Ci sono pochi animali al mondo che sono in grado di trasmettere un sentimento di grande forza e possanza e allo stesso tempo di dolcezza e tenerezza. Uno di questi è senza dubbio l’elefante che nonostante la stazza, forse per via del suo incedere un po’ goffo, o forse per il ricordo del cartone animato Dumbo o semplicemente per la sua intelligenza, crea indubbia simpatia a chi abbia la fortuna di trovarsi al suo cospetto.
Ma ci siamo mai chiesti quanto sia dannoso e traumatico, per gli elefanti, vivere una vita al servizio dei turisti? A fornire una risposta drammatica, che suona come un vero e proprio grido d’allarme, è l’associazione World Animal Protection che ha stilato un rapporto in cui si analizza in particolare la condizione di circa 3 mila pachidermi in Asia. Nel continente orientale, infatti, gli elefanti sono sfruttati al limite della crudeltà e nel documento si evidenzia come in 6 Paesi asiatici (Thailandia, Laos, Cambogia, Nepal, Sri Lanka e India), almeno tre esemplari su quattro vivono in condizioni “inaccettabili”, incatenati notte e giorno, senza cibo o cure adeguate.
World Animal Protection denuncia inoltre che gli animali utilizzati per le attrazioni turistiche vengono addirittura separati da cuccioli dalle madri e subiscono un crudele addestramento iniziale per diventare docili e sottomessi durante gli spettacoli o il trasporto dei turisti.
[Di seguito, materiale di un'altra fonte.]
(* ===== verification/MedAgencyProps.v ===== *)
(** * What agencies get

    A thread of an agency runs the outlets of its two handovers, whatever events and
    messages it gets.  So each connection carries whole records, notifications and
    keepalives, apart from its end, and the broker is told that messages have arrived only
    when all those it has delivered were sent as a whole ([acknowledged_records_sent]). *)

From stdpp Require Import gmap.
From S2P Require Import Prelude Libraries ByteOrder Protocol Intercept NetBuffer ExportBuffer Publish Radius HashTable MedHandover MedAgency MedOutlet MedDelivery.

(** ** The outlets of an agency *)

Abbreviation outlets := (outlet * outlet)%type.
Definition outlet_of (h : handover_type_t) (g : outlets) : outlet :=
  match h with HANDOVER_HI2 => g.1 | HANDOVER_HI3 => g.2 end.
Definition set_outlet (h : handover_type_t) (g : outlets) (o : outlet) : outlets :=
  match h with HANDOVER_HI2 => (o, g.2) | HANDOVER_HI3 => (g.1, o) end.
Inductive lea_step (is_keepalive : bytes → Prop) : outlets → lea_event → outlets → Prop :=
  | Lea_step h g ev o :
      outlet_step is_keepalive (outlet_of h g) ev o → lea_step is_keepalive g (h, ev) (set_outlet h g o).
(** The events of a handover. *)
Definition events_of (h : handover_type_t) (w : list lea_event) : list ho_event :=
  omap (λ e, if decide (e.1 = h) then Some e.2 else None) w.

Lemma outlet_set h g o : outlet_of h (set_outlet h g o) = o.
Proof. by destruct h. Qed.
Lemma set_outlet_twice h g o o' : set_outlet h (set_outlet h g o) o' = set_outlet h g o'.
Proof. by destruct h. Qed.
Lemma set_outlet_id h g : set_outlet h g (outlet_of h g) = g.
Proof. by destruct g, h. Qed.
Lemma lt_ho_set h s ho : lt_ho h (set_lt_ho h s ho) = ho.
Proof. by destruct h, s. Qed.

Lemma lea_runs P h g w o :
  runs (outlet_step P) (outlet_of h g) w o → runs (lea_step P) g (pair h <$> w) (set_outlet h g o).
Proof.
  intros Hr. remember (outlet_of h g) as o0 eqn:E. revert g E. induction Hr as [o|o ev o1 w o2 Hs _ IH]; intros g ->.
  - rewrite set_outlet_id. constructor.
  - eapply runs_cons; [by constructor|]. rewrite <- (set_outlet_twice h g o1 o2). apply IH. by rewrite outlet_set.
Qed.
(** The events of a handover are a run of its outlet. *)
Lemma events_run P h g w g' :
  runs (lea_step P) g w g' → runs (outlet_step P) (outlet_of h g) (events_of h w) (outlet_of h g').
Proof.
  induction 1 as [g|g ev g1 w g2 Hs _ IH]; [constructor|]. destruct Hs as [h' g ev o Hs]. unfold events_of in *. cbn [omap list_omap fst snd].
  destruct (decide (h' = h)) as [->|Hn].
  - eapply runs_cons; [exact Hs|]. by rewrite outlet_set in IH.
  - replace (outlet_of h g) with (outlet_of h (set_outlet h' g o)); [done|]. by destruct h, h'.
Qed.

(** ** The invariant of a thread *)

(** What the main thread puts into the queue. *)
Definition address_ok (lea : liagency_t) : Prop :=
  lea.(lea_hi2_ipstr) ≠ None ∧ lea.(lea_hi2_portstr) ≠ None ∧ lea.(lea_hi3_ipstr) ≠ None ∧ lea.(lea_hi3_portstr) ≠ None.
Definition msg_ok (msg : lea_thread_msg_t) : Prop :=
  match msg with
  | MED_LEA_MESSAGE_UPDATE_AGENCY lea => address_ok lea
  | MED_LEA_MESSAGE_ADD_LIID liid _ => zlen liid < 1024
  | _ => True
  end.

Section agency.
Context {J : Judy1} (realloc_ok : Z → bool) `{!Allocator realloc_ok}.
Context (encode_keepalive : Z → cstring → Z → option bytes).
Context (encode_hi1 : hi1_notify_data_t → cstring → cstring → option bytes).
Context (pdu_length : bytes → Z) (is_keepalive_response : bytes → bool) (sequence_number : bytes → Z).
Hypothesis keepalive_bytes : ∀ mid op seq ka, encode_keepalive mid op seq = Some ka → ka ≠ [].
Hypothesis hi1_bytes : ∀ nd op sop pdu, encode_hi1 nd op sop = Some pdu → 0 < zlen pdu ≤ RECORD_MAX.
Hypothesis pdu_length_nonneg : ∀ x, 0 ≤ pdu_length x.

Abbreviation ka := (is_keepalive encode_keepalive).
Abbreviation hinv := (ho_inv realloc_ok encode_keepalive).
Abbreviation hwp := (gwp (outlet_step ka)).
Abbreviation twp := (gwp (lea_step ka)).

Record lt_inv (k : Z) (s : lea_thread_state_t) (g : outlets) : Prop := {
  li_ho h : hinv k (lt_ho h s) (outlet_of h g);
  li_liids : liids_ok s.(lt_active_liids);
  li_main : Forall msg_ok s.(lt_in_main);
}.
Definition holds {A} (k : Z) (Q : A → lea_thread_state_t → outlets → Prop) : Prop := ∀ a s g, lt_inv k s g → Q a s g.

Lemma lt_inv_weaken k k' s g : k ≤ k' → lt_inv k s g → lt_inv k' s g.
Proof. intros Hk []. split; try done. intros h. by eapply ho_inv_weaken. Qed.
(** A handover changes. *)
Lemma lt_inv_set k h s ho g o : lt_inv k s g → hinv k ho o → lt_inv k (set_lt_ho h s ho) (set_outlet h g o).
Proof. intros [Hh Hl Hm] Ho. pose proof (Hh HANDOVER_HI2). pose proof (Hh HANDOVER_HI3). destruct s, h; (split; [intros []|..]); done. Qed.
(** X13. The help gesture.  With both buttons down, the first call only
    starts the hold; a second call [d] ms later (clock wrap included)
    switches between the normal view and the help overlay exactly when
    [d >= 1500], and then marks both buttons as consumed.  A call with
    either button up ends the hold and leaves the view. *)
Theorem X13_help_gesture_needs_1500_ms :
  forall t d r1 r2 s,
    0 <= t < 2 ^ 32 -> 0 <= d < 2 ^ 32 ->
    bothButtonsHeld (btn s) = false ->
    let s1 := handleBothButtons false false t s in
    let s2 := handleBothButtons false false (uadd t d) s1 in
    currentViewMode (sel s1) = currentViewMode (sel s)
    /\ currentViewMode (sel s2)
       = (if d >=? HELP_HOLD_TIME then otherViewMode (currentViewMode (sel s))
          else currentViewMode (sel s))
    /\ ((d >=? HELP_HOLD_TIME) = true ->
        button1Processed (btn s2) = true /\ button2Processed (btn s2) = true)
    /\ ((r1 || r2) = true ->
        bothButtonsHeld (btn (handleBothButtons r1 r2 (uadd t d) s1)) = false
        /\ currentViewMode (sel (handleBothButtons r1 r2 (uadd t d) s1))
           = currentViewMode (sel s)).
Proof.
  intros t d r1 r2 s Ht Hd H. cbv zeta.
  assert (E1 : handleBothButtons false false t s
               = set_bothButtonsTime t (set_bothButtonsHeld true s)).
  { unfold handleBothButtons. cbn [negb andb]. now rewrite H. }
  rewrite E1. clear E1.
  split; [reflexivity|].
  split; [|split].
  - unfold handleBothButtons. cbn [negb andb]. st.
    rewrite (uadd_usub t d Ht Hd).
    destruct (d >=? HELP_HOLD_TIME); [|reflexivity].
    destruct (currentViewMode (sel s)); reflexivity.
  - intros D. unfold handleBothButtons. cbn [negb andb]. st.
    rewrite (uadd_usub t d Ht Hd), D.
    destruct (currentViewMode (sel s)); split; reflexivity.
  - intros R. unfold handleBothButtons.
    destruct r1, r2; try discriminate; cbn [negb andb]; split; reflexivity.
Qed.

Lemma X13_witness :
  let s1 := handleBothButtons false false 4294967000 initState in
  currentViewMode (sel (handleBothButtons false false (uadd 4294967000 1499) s1))
  = VIEW_NORMAL
  /\ currentViewMode (sel (handleBothButtons false false (uadd 4294967000 1500) s1))
     = VIEW_HELP.
Proof.
  cbv zeta.
  assert (A : 0 <= 4294967000 < 2 ^ 32) by (change (2 ^ 32) with 4294967296; lia).
  assert (B : 0 <= 1499 < 2 ^ 32) by (change (2 ^ 32) with 4294967296; lia).
  assert (C : 0 <= 1500 < 2 ^ 32) by (change (2 ^ 32) with 4294967296; lia).
  split.
  - exact (proj1 (proj2 (X13_help_gesture_needs_1500_ms 4294967000 1499 true true
                           initState A B eq_refl))).
  - exact (proj1 (proj2 (X13_help_gesture_needs_1500_ms 4294967000 1500 true true
                           initState A C eq_refl))).
Defined.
Dei Paesi esaminati, il peggiore risulta essere la Thailandia che ospita tre quarti di tutti gli elefanti tenuti in cattività per attività destinate al turismo.
Per questa ragione l’organizzazione ha deciso di lanciare un appello indirizzato non tanto a chi sfrutta questi animali per fini economici, ma soprattutto ai turisti che stanno per visitare l’Oriente. A tal proposito, World Animal Protection riferisce di aver convinto già 160 compagnie di viaggio a sospendere la vendita e la promozione di questi pacchetti. «Se un animale selvatico si può cavalcare, si può abbracciare o se vi si può interagire», spiega Jan Schmidt-Burbach, autore del rapporto, «è probabile che ci sia di mezzo anche la crudeltà ».